## Pandas Data Structure

Pandas has three basic data structure:

* Series - 1-dimension; similar to a single column of data in a spread sheet
* Data Frame - 2-dimension; similar to a sheet with rows and columns in a spread sheet
* Panel - 3-dimention; multiple sheets

In practice, Series and Data Frames are used much more frequently than panels. In pandas, Data Frames are essentially multiple series connected together. It is generally not useful to think of pandas data structures in terms on primitive Python data structures (e.g. lists and dictionaries). 

### Series

A series is a one dimensional, list-like data structure in pandas. It has a single _axis_ called the **index**. We can similate the pandas Series data structure with a simple Python dictionary:

In [1]:
import pandas as pd

ser = {
    'index': [0, 1, 2, 3],
    'data': [145, 142, 38, 13],
    'name': 'songs',
}

ser

{'index': [0, 1, 2, 3], 'data': [145, 142, 38, 13], 'name': 'songs'}

With a dictionary like this, we can write a Python function that allows us to pull items out of this kind of data structure based on the `index`:

In [2]:
def get(ser, idx):
    # A function to fetch 'data' values from a series (ser) given an index (idx)
    value_idx = ser['index'] = ser['index'].index(idx)
    return ser['data'][value_idx]

get(ser, 1)

142

In the above function, we supplied the function `get()` with the index `1`, which correspond to the value of `142` within `data`.

Despite what "index" might imply, it does not have to be integer-based, and can be comprised of strings and dates; it can contain duplicate values and the order may be arbitrary.

In [3]:
songs = {
    'index': ['Paul', 'John', 'George', 'Ringo'],
    'data': [145, 142, 38, 13],
    'name': 'counts',
}

songs

{'index': ['Paul', 'John', 'George', 'Ringo'],
 'data': [145, 142, 38, 13],
 'name': 'counts'}

In [4]:
get(songs, 'John')

142

With the Series structure in pandas, the above dictionary-based structure can be accomplished is a greatly simplified and more powerful way.

In [5]:
songs2 = pd.Series([145, 142, 38, 13], name='counts')

songs2

0    145
1    142
2     38
3     13
Name: counts, dtype: int64

Pandas will display the Series in a way that facilitates reading.
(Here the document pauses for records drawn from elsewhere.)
Lemma step_objects_owned i r x :
  0 <= i < 6 -> step_done r i -> x ∈ step_objects (record_declaration r) i -> owned r x.
Proof.
  intros Hi Hd Hx.
  assert (i = 0 \/ i = 1 \/ i = 2 \/ i = 3 \/ i = 4 \/ i = 5) as Hc by lia.
  destruct Hc as [-> |[-> |[-> |[-> |[-> | ->]]]]]; cbn [step_objects] in Hx.
  2:{ destruct x; try (apply list_elem_of_fmap in Hx as (? & ? & _); done).
      apply elem_of_routes_of in Hx as [-> Hp]. left. done. }
  all: apply list_elem_of_singleton in Hx as ->; cbn; auto.
Qed.

(** A backend call under an error stage behaves like the call. *)
Lemma wp_staged_install {A} (X : list Resource) (f : WorldM W A) st
    (Q : Result NetworkError A -> NetworkTransaction W -> Prop) s :
  spec_install installed disk healthy X f ->
  (forall r s', record s' = record s -> durable s' = durable s ->
     (forall x, x ∉ X -> present s' x <-> present s x) ->
     (is_ok r = true -> forall x, x ∈ X -> present s' x) ->
     (healthy (world s) -> healthy (world s')) -> Q r s') ->
  wp (staged_call f st) Q s.
Proof.
  intros Hf HQ. unfold staged_call. apply wp_mbind, wp_attempt.
  eapply wp_call_install; [exact Hf|]. intros r s' H1 H2 H3 H4 H5. apply wp_lift.
  destruct r; apply HQ; done.
Qed.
On the left most column is the *index*, while the *values* associated is in the right most column. In the language of pandas, the generic name for an index is an **axis**, while its assocated values are called the **axis labels**. This is the same in the case for DataFrames, which have two axes, one for the rows and one for the columns.

The `dtype` of a pandas Series object (or a DataFrame, for that matter) is its data type. In the case above, `int64` indicates 64 bit integer. A Series or a DataFrame can hold strings, floats, Booleans, or any arbitrary Python objects. They don't even have to be the same type to be in a Series/DataFrame (although this would affect speed and vetorized operations). 
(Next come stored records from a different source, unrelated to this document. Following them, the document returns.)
Lemma process_sendable request peer s :
  request_typed request -> NetdRequest_validate request = Ok tt ->
  match operation request with OpWithdrawPrefixes l => Z.of_nat (length l) <= MAX_ROUTES | _ => True end ->
  exists response fd s', process request peer s = (Ok (response, fd), s') /\
    sendable response /\ response_id response = request_id request /\
    (is_Some fd <-> exists g, body response = RsPrepared g true).
Proof.
  intros Ht Hv Hl.
  destruct request as [id o op]. destruct Ht as (Hid & Ho & Hop). simpl in Hid, Ho, Hop, Hl.
  assert (Hz : id <> 0 /\ LeaseOwner_validate o = Ok tt).
  { revert Hv. unfold NetdRequest_validate. simpl. destruct (Z.eqb_spec id 0); [done|].
    by destruct (LeaseOwner_validate o) as [[]|]. }
  destruct Hz as [Hz Hov].
  assert (Herr : forall c, sendable (mkResponse id (RsError c))).
  { intros c. by apply sendable_body. }
  assert (Hno : forall (r : NetdResponse), (forall g, body r <> RsPrepared g true) ->
            is_Some (@None Z) <-> exists g, body r = RsPrepared g true).
  { intros r H. split; [by intros [? [=]]|]. intros [g Hg]. by destruct (H g). }
  assert (Hst : forall next, sendable (mkResponse id (RsStatus (phase next) (generation o)))).
  { intros next. change (RsStatus _ _) with (success_body o OpStatus next).
    apply success_sendable; try done. revert Hv. unfold NetdRequest_validate. simpl.
    destruct (id =? 0); [done|]. by rewrite Hov. }
  rewrite process_eq. simpl owner. simpl operation. simpl request_id.
  destruct (negb _); [eexists _, None, s; split_and!; [done|apply Herr|done|by apply Hno]|].
  case_bool_decide as Hs; [eexists _, None, s; split_and!; [done|apply Hst|done|by apply Hno]|].
  destruct (apply _ (session s)) as [[[]|e] next];
    [|eexists _, None, s; split_and!; [done|apply Herr|done|by apply Hno]].
  destruct (handle_good o op next) as [_ Hr]. destruct (Hr s) as [r Hr1]. unfold mbind.
  destruct (handle o op next s) as [res s1] eqn:Eh. simpl in Hr1. subst res.
  destruct r as [[b fd]|c]; [|eexists _, None, s1; split_and!; [done|apply Herr|done|by apply Hno]].
  apply handle_success in Eh as [-> Hfd].
  eexists _, fd, _. split; [reflexivity|]. split; [by apply success_sendable|]. split; [done|].
  rewrite Hfd. simpl. destruct op; simpl; split; naive_solver.
Qed.
(** C37. The wire contract of the service: whatever request a peer sends in a frame that
    decodes, the reply exists, fits a frame, decodes at the client to what the service
    computed, and a descriptor travels with it exactly when the reply announces one. *)
Theorem every_reply_is_sendable bytes request peer s :
  Forall is_byte bytes -> NetdRequest_decode bytes = Ok request ->
  exists response fd s', process request peer s = (Ok (response, fd), s') /\
    sendable response /\
    (is_Some fd <-> exists g, body response = RsPrepared g true).
Proof.
  intros Hb Hd. destruct (decoded_request bytes request Hb Hd) as (Ht & Hv & Hl).
  destruct (process_sendable request peer s Ht Hv Hl) as (r & fd & s' & H1 & H2 & _ & H3). eauto 10.
Qed.
End Facts.

(** ** A host *)

(** Descriptors are numbered in order; processes are alive or gone. *)
Record Host : Type := mkHost {
  next_fd : Z;
  processes : list Z;
  uptime : Z;
}.

Definition next_descriptor (h : Host) : Z * Host :=
  (next_fd h, mkHost (next_fd h + 1) (processes h) (uptime h)).

#[export] Instance host_platform : Platform Host := {
  tun_create h := let '(fd, h) := next_descriptor h in (Ok fd, h);
  dup_cloexec _ h := let '(fd, h) := next_descriptor h in (Ok fd, h);
  open_pidfd pid h :=
    if bool_decide (pid ∈ processes h) then let '(fd, h) := next_descriptor h in (Ok fd, h)
    else (Err tt, h);
  pidfd_is_ready _ _ := false;
  kill_probe pid h := bool_decide (pid ∈ processes h);
  clock_gettime h := Some (uptime h, 0);
}.

Definition sample_peer : PeerCredentials := mkPeer 42 100 100.
Definition Netd : Type := NetdService Host (NetworkTransaction FaultyKernel).
Definition fresh_service : Netd := with_network 100 100 (mkHost 5 [42] 10) (fresh []).

Lemma session_follows_reply_witness :
  exists response fd s', process sample_request sample_peer fresh_service = (Ok (response, fd), s') /\
    response_id response = 9.
Proof.
  destruct (session_follows_reply sample_request sample_peer fresh_service)
    as (response & fd & s' & H & Hid & _).
  - vm_compute. reflexivity.
  - discriminate.
  - exists response, fd, s'. split; [exact H|exact Hid].
Defined.

Lemma every_reply_is_sendable_witness :
  exists response fd s', process sample_request sample_peer fresh_service = (Ok (response, fd), s') /\
    sendable response.
Proof.
  destruct (every_reply_is_sendable (request_bytes sample_request) sample_request sample_peer
              fresh_service) as (response & fd & s' & H & Hs & _).
  - by apply bytes_decide; vm_compute.
  - vm_compute. reflexivity.
  - exists response, fd, s'. split; [exact H|exact Hs].
Defined.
The `index` of a Series can be accessed by its attribute:

In [6]:
songs2.index

RangeIndex(start=0, stop=4, step=1)

Because the index of `songs2` was automatically generated, pandas used default values, which are monotonically increasing integers. As mentioned above, index can be string-based as well. However, in this case, pandas will not indicate the `dtype` of the index as a string, but rather an object:

In [7]:
songs3 = pd.Series([145, 142, 38, 13],
                  name='counts',
                  index=['Paul', 'John', 'George', 'Ringo'])

songs3

Paul      145
John      142
George     38
Ringo      13
Name: counts, dtype: int64

In [8]:
songs3.index

Index(['Paul', 'John', 'George', 'Ringo'], dtype='object')
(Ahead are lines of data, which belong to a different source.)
(* ===== verification/Findings.v ===== *)
(** * What the model shows of the hard cases

    Histories of the transaction and of the service, run on the scripted kernel, that end
    in states the code's own comments exclude: kernel objects that no record covers, and
    a session that no longer follows the network. *)
From stdpp Require Import base tactics list numbers option sorting.
From Stdlib Require Import ZArith Lia.
From S2P Require Import Prelude Ipv4 Wire Proto ProtoFacts Session Network Kernel Faulty Recovery.
From S2P Require Import Journal JournalFacts Service ServiceFacts.

(** ** Histories of a replacement *)

Definition next_declaration : PrepareDeclaration :=
  mkDeclaration 20002 (overlay_router_ipv4 sample_declaration) (effective_mtu sample_declaration)
    (routes sample_declaration) (exclusions sample_declaration) (firewall sample_declaration).
Definition next_owner : LeaseOwner := mkOwner (replicate 16 7) 42 4 2000.

(** The same machine with other faults ahead. *)
Definition facing (l : list Fault) (s : NetworkTransaction FaultyKernel)
  : NetworkTransaction FaultyKernel :=
  mkTransaction (mkKernel (objects (world s)) (stored (world s)) l (crashed (world s))) (record s).

Definition restarted (s : NetworkTransaction FaultyKernel) : NetworkTransaction FaultyKernel :=
  mkTransaction (reboot (world s)) (stored (world s)).

Definition active : NetworkTransaction FaultyKernel :=
  (commit sample_owner (prepare sample_owner sample_declaration (fresh [])).2).2.
Definition replacing : NetworkTransaction FaultyKernel :=
  (reconfigure next_owner next_declaration active).2.
Definition draining : NetworkTransaction FaultyKernel :=
  (commit_with_drain next_owner 0 2000 replacing).2.

(** The machine stops while the cut-over record is being stored. *)
Definition cutover_crash : NetworkTransaction FaultyKernel :=
  (commit_with_drain next_owner 0 2000 (facing [Works; Works; Crashes] replacing)).2.
Definition after_recovery : NetworkTransaction FaultyKernel :=
  (recover_orphan false 0 (restarted cutover_crash)).2.

Definition suspended : NetworkTransaction FaultyKernel := (suspend sample_owner active).2.
Definition resume_crash : NetworkTransaction FaultyKernel :=
  (resume sample_owner (facing [Works; Crashes] suspended)).2.

(** A leaked rule: still present, no durable record at all. *)
Definition leaks (t : Z) (s : NetworkTransaction FaultyKernel) : Prop :=
  present s (RRule t) /\ durable s = None.

Lemma rule_present t s :
  bool_decide (RRule t ∈ objects (world s)) = true -> present s (RRule t).
Proof. apply bool_decide_eq_true_1. Qed.

(** A finding: the machine stops while [commit_with_drain] stores the [Draining]
    record of a replacement. Recovery of the orphan then abandons the candidate without
    its policy rule, and the next recovery clears the journal: the candidate's rule stays
    in the kernel, steering into a table nobody owns. *)
Theorem interrupted_cutover_leaks_rule :
  (recover_orphan false 0 (restarted cutover_crash)).1 = Ok true /\
  (recover_orphan false 0 after_recovery).1 = Ok true /\
  leaks 20002 (recover_orphan false 0 after_recovery).2.
Proof. split_and!; try reflexivity. split; [by apply rule_present|reflexivity]. Qed.

(** A finding: rolling back (or shutting down) while the previous generation drains
    removes the candidate's firewall and routes and clears the journal, but leaves the
    candidate's policy rule. *)
Theorem rollback_while_draining_leaks_rule :
  (record_phase <$> record draining) = Some TpDraining /\
  (rollback sample_owner draining).1 = Ok tt /\ leaks 20002 (rollback sample_owner draining).2.
Proof. split_and!; try reflexivity. split; [by apply rule_present|reflexivity]. Qed.

(** A finding: [resume] installs the policy rule before it records the step, unlike
    [commit]. When the machine stops in between, recovery does not know of the rule. *)
Theorem interrupted_resume_leaks_rule :
  (recover_orphan false 0 (restarted resume_crash)).1 = Ok true /\
  leaks 20001 (recover_orphan false 0 (restarted resume_crash)).2.
Proof. split; [reflexivity|]. split; [by apply rule_present|reflexivity]. Qed.

(** Three histories that end with a policy rule in the kernel that no record covers: the
    machine stops while the [Draining] record of a replacement is stored; a rollback runs
    while the previous generation drains; the machine stops in [resume] between the rule and
    its record. In each the recovery, or the rollback itself, reports success. *)
Theorem policy_rule_leaks :
  ((recover_orphan false 0 (restarted cutover_crash)).1 = Ok true /\
   (recover_orphan false 0 after_recovery).1 = Ok true /\
   leaks 20002 (recover_orphan false 0 after_recovery).2) /\
  ((record_phase <$> record draining) = Some TpDraining /\
   (rollback sample_owner draining).1 = Ok tt /\
   leaks 20002 (rollback sample_owner draining).2) /\
  ((recover_orphan false 0 (restarted resume_crash)).1 = Ok true /\
   leaks 20001 (recover_orphan false 0 (restarted resume_crash)).2).
Proof.
  exact (conj interrupted_cutover_leaks_rule
           (conj rollback_while_draining_leaks_rule interrupted_resume_leaks_rule)).
Qed.

(** ** Policy updates across a restart *)

Section Journal.
Context {W : Type} `{!NetworkBackend W} `{!NetworkJournal W}.
Context (Sha256_digest : list Z -> list Z).

Lemma decoded_not_interrupted bytes r :
  decode_record Sha256_digest bytes = Ok r -> policy_update_interrupted r = false.
Proof.
  intros H. apply decoded_candidate_owner in H.
  unfold policy_update_interrupted.
  rewrite (bool_decide_eq_false_2 (recovery_candidate_owner r = Some (record_owner r))) by done.
  by rewrite andb_false_r.
Qed.
(** A finding: a policy update that a crash interrupts is never resumed in place after
    a restart. The journal does not store a candidate owner equal to the owner, which is
    how [recover_orphan] recognises such an update, so whatever [decode_record] returns in
    phase [RollingBack] is torn down in full, the lease and its owner notwithstanding. *)
Theorem reloaded_policy_update_torn_down bytes r owner_is_alive now_mono_ms (w : W) :
  decode_record Sha256_digest bytes = Ok r -> record_phase r = TpRollingBack ->
  recover_orphan owner_is_alive now_mono_ms (mkTransaction w (Some r)) =
    mbind cleanup_record (fun _ => mret true) (mkTransaction w (Some r)).
Proof.
  intros Hd Hp. unfold recover_orphan. unfold mbind at 1, gets. cbn [Network.record].
  rewrite (decoded_not_interrupted bytes r Hd).
  unfold candidate_staged. rewrite Hp. by rewrite andb_false_r.
Qed.
End Journal.

(** The durable record of a policy update of [sample_declaration]. *)
Definition policy_update_record : TransactionRecord :=
  mkRecord sample_owner sample_declaration
    (Some (mkDeclaration 20001 (overlay_router_ipv4 sample_declaration)
             (effective_mtu sample_declaration) (take 2 (routes sample_declaration))
             (exclusions sample_declaration) (firewall sample_declaration)))
    (Some sample_owner) TpRollingBack 63 [] 0 [].

Definition journaled (r : TransactionRecord) : TransactionRecord :=
  match decode_record sample_digest (content_of r) with Ok r => r | Err _ => r end.

(** Before the restart the update is recognised; the lease holds and the owner lives. *)
Lemma reloaded_policy_update_torn_down_witness :
  policy_update_interrupted policy_update_record = true /\
  recover_orphan true 0 (mkTransaction (fresh []).(world) (Some (journaled policy_update_record))) =
    mbind cleanup_record (fun _ => mret true)
      (mkTransaction (fresh []).(world) (Some (journaled policy_update_record))).
Proof.
  split; [vm_compute; reflexivity|].
  apply (reloaded_policy_update_torn_down sample_digest (content_of policy_update_record));
    vm_compute; reflexivity.
Defined.

(** ** A failed replacement and the session *)

(** The body of the reply, and the service after the request. *)
Definition answer (owner : LeaseOwner) (op : NetdOperation) (s : Netd) : option ResponseBody * Netd :=
  match process (mkRequest 1 owner op) sample_peer s with
  | (Ok (response, _), s') => (Some (body response), s')
  | (Err _, s') => (None, s')
  end.
Definition after (owner : LeaseOwner) (op : NetdOperation) (s : Netd) : Netd := (answer owner op s).2.

Definition facing_service (l : list Fault) (s : Netd) : Netd :=
  mkService (allowed_uid s) (allowed_gid s) (session s) (tun s) (owner_pidfd s) (platform s)
    (facing l (network s)).

Definition service_replacing : Netd :=
  after next_owner (OpReconfigure next_declaration)
    (after sample_owner OpCommit
       (after sample_owner (OpPrepare sample_declaration) fresh_service)).

(** [activate_link] works and [install_policy_rule] fails, once. *)
Definition service_stranded : Netd :=
  after next_owner OpCommit (facing_service [Works; Fails] service_replacing).

Definition owner_operations : list NetdOperation :=
  [OpCommit; OpRollback; OpLeaseRenew; OpMtuUpdate 1300; OpSuspend; OpResume; OpDrain 5000;
   OpPolicyUpdate next_declaration; OpWithdrawPrefixes []; OpPrepare next_declaration].

Definition is_error (answer : option ResponseBody) : bool :=
  match answer with Some (RsError _) => true | _ => false end.

(** A finding: when the cut-over of a replacement fails, the transaction restores the
    active generation under its old owner (so that the agent may suspend or renew it), but
    the service keeps the session of the replacement and drops its TUN descriptor. From
    then on every operation of the old owner and of the new one, rollback, renewal and
    suspension included, is refused; only a retried [Reconfigure] is admitted. *)
Theorem failed_cutover_strands_the_session :
  (answer next_owner OpCommit (facing_service [Works; Fails] service_replacing)).1
    = Some (RsError EcSystemFailure) /\
  (record_phase <$> record (network service_stranded)) = Some TpActive /\
  (record_owner <$> record (network service_stranded)) = Some sample_owner /\
  session_owner (session service_stranded) = Some next_owner /\
  tun service_stranded = None /\
  forallb (fun op => is_error (answer next_owner op service_stranded).1) owner_operations = true /\
  forallb (fun op => is_error (answer sample_owner op service_stranded).1) owner_operations = true /\
  (answer next_owner (OpReconfigure next_declaration) service_stranded).1 = Some (RsReconfigured 4).
Proof. split_and!; vm_compute; reflexivity. Qed.

(** A finding: rolling back a staged replacement is reported as [RolledBack] and stops
    the session, but the transaction only drops the candidate and keeps the previous
    generation active, its policy rule in the kernel. The retained TUN descriptor is gone,
    and every later [Prepare], under the old generation, the new one or a newer one, is
    refused until the lease of the old owner expires. *)
Theorem rolled_back_replacement_stays_active :
  let s := after next_owner OpRollback service_replacing in
  let newer := mkOwner (replicate 16 7) 42 5 3000 in
  (answer next_owner OpRollback service_replacing).1 = Some (RsRolledBack 4) /\
  phase (session s) = PhStopped /\ tun s = None /\
  (record_phase <$> record (network s)) = Some TpActive /\
  bool_decide (RRule 20001 ∈ objects (world (network s))) = true /\
  (answer sample_owner (OpPrepare sample_declaration) s).1 = Some (RsError EcGenerationConflict) /\
  (answer next_owner (OpPrepare next_declaration) s).1 = Some (RsError EcGenerationConflict) /\
  (answer newer (OpPrepare next_declaration) s).1 = Some (RsError EcGenerationConflict).
Proof. split_and!; vm_compute; reflexivity. Qed.

(** Two answers after which the service and its network disagree. After the failed
    cut-over of a replacement the network is active under the old owner, while the service
    keeps the session of the new one and refuses every operation of both but a retried
    [Reconfigure]. After the rollback of a staged replacement the session is stopped, while
    the network of the old owner stays active and every [Prepare] is refused. *)
Theorem service_and_network_disagree :
  ((answer next_owner OpCommit (facing_service [Works; Fails] service_replacing)).1
     = Some (RsError EcSystemFailure) /\
   (record_phase <$> record (network service_stranded)) = Some TpActive /\
   (record_owner <$> record (network service_stranded)) = Some sample_owner /\
   session_owner (session service_stranded) = Some next_owner /\
   tun service_stranded = None /\
   forallb (fun op => is_error (answer next_owner op service_stranded).1) owner_operations = true /\
   forallb (fun op => is_error (answer sample_owner op service_stranded).1) owner_operations = true /\
   (answer next_owner (OpReconfigure next_declaration) service_stranded).1 = Some (RsReconfigured 4)) /\
  (let s := after next_owner OpRollback service_replacing in
   let newer := mkOwner (replicate 16 7) 42 5 3000 in
   (answer next_owner OpRollback service_replacing).1 = Some (RsRolledBack 4) /\
   phase (session s) = PhStopped /\ tun s = None /\
   (record_phase <$> record (network s)) = Some TpActive /\
   bool_decide (RRule 20001 ∈ objects (world (network s))) = true /\
   (answer sample_owner (OpPrepare sample_declaration) s).1 = Some (RsError EcGenerationConflict) /\
   (answer next_owner (OpPrepare next_declaration) s).1 = Some (RsError EcGenerationConflict) /\
   (answer newer (OpPrepare next_declaration) s).1 = Some (RsError EcGenerationConflict)).
Proof. exact (conj failed_cutover_strands_the_session rolled_back_replacement_stays_active). Qed.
The data (that is, the axis labels) does not have to be numeric, or even homogeneous. Mixed generic objects can be inserted into a Series:

In [9]:
class Foo:
    pass

ringo = pd.Series(['Richard', 'Starkey', 13, Foo()],
                 name='ringo')

ringo

0                                        Richard
1                                        Starkey
2                                             13
3    <__main__.Foo object at 0x000001EB32171B88>
Name: ringo, dtype: object

In the case of `ringo`, the `dtype` is `object`. The `object` datatype is used for strings as well as for when the data within the Series is heterogeneous. Because vectorized operations works so well with pandas, if the data we are working with is numeric would would much rather store it as int64 or float64, and not object. Note that in Python and pandas, time data is stored as its special data type, `datetime64`. If you examine the `dtype` of a Series with time data stored and it returned as `object`, it meant the time data was stored as a string, not the Python/pandas datetime data type. While this may not be desireble, converting strings to datetime is not difficult in Python/pandas.

#### The NaN value

The NaN value stands for "Not A Number", is encountered ubiquitously in the NumPy package. In pandas, when a Series is determined to hold numeric values but a number cannot be found to fill the entry, pandas will fill it with NaN. NaN is ignored in pandas for any arithmetic operations.

In [10]:
nan_ser = pd.Series([2, None],
                   index=['Ono', 'Clapton'],
                   )

nan_ser

Ono        2.0
Clapton    NaN
dtype: float64

Note the `dtype` of this series is `float64` and not `int64`. This is because NaN is always treated as a float in Python/pandas. Pandas determined that `nan_ser` is a Series that contained numeric values, but the `Clapton` entry has no values (technically the value is `None`) associated with it, therefore pandas filled it with none, and the entire column now has to be in the `dtype` `float64`. When pandas reads a file, e.g. a .csv file, an empty value for an otherwise numberic column will become NaN. There are convenient methods in pandas such as `.fillna()` and `.dropna()` that utilizes this behavior.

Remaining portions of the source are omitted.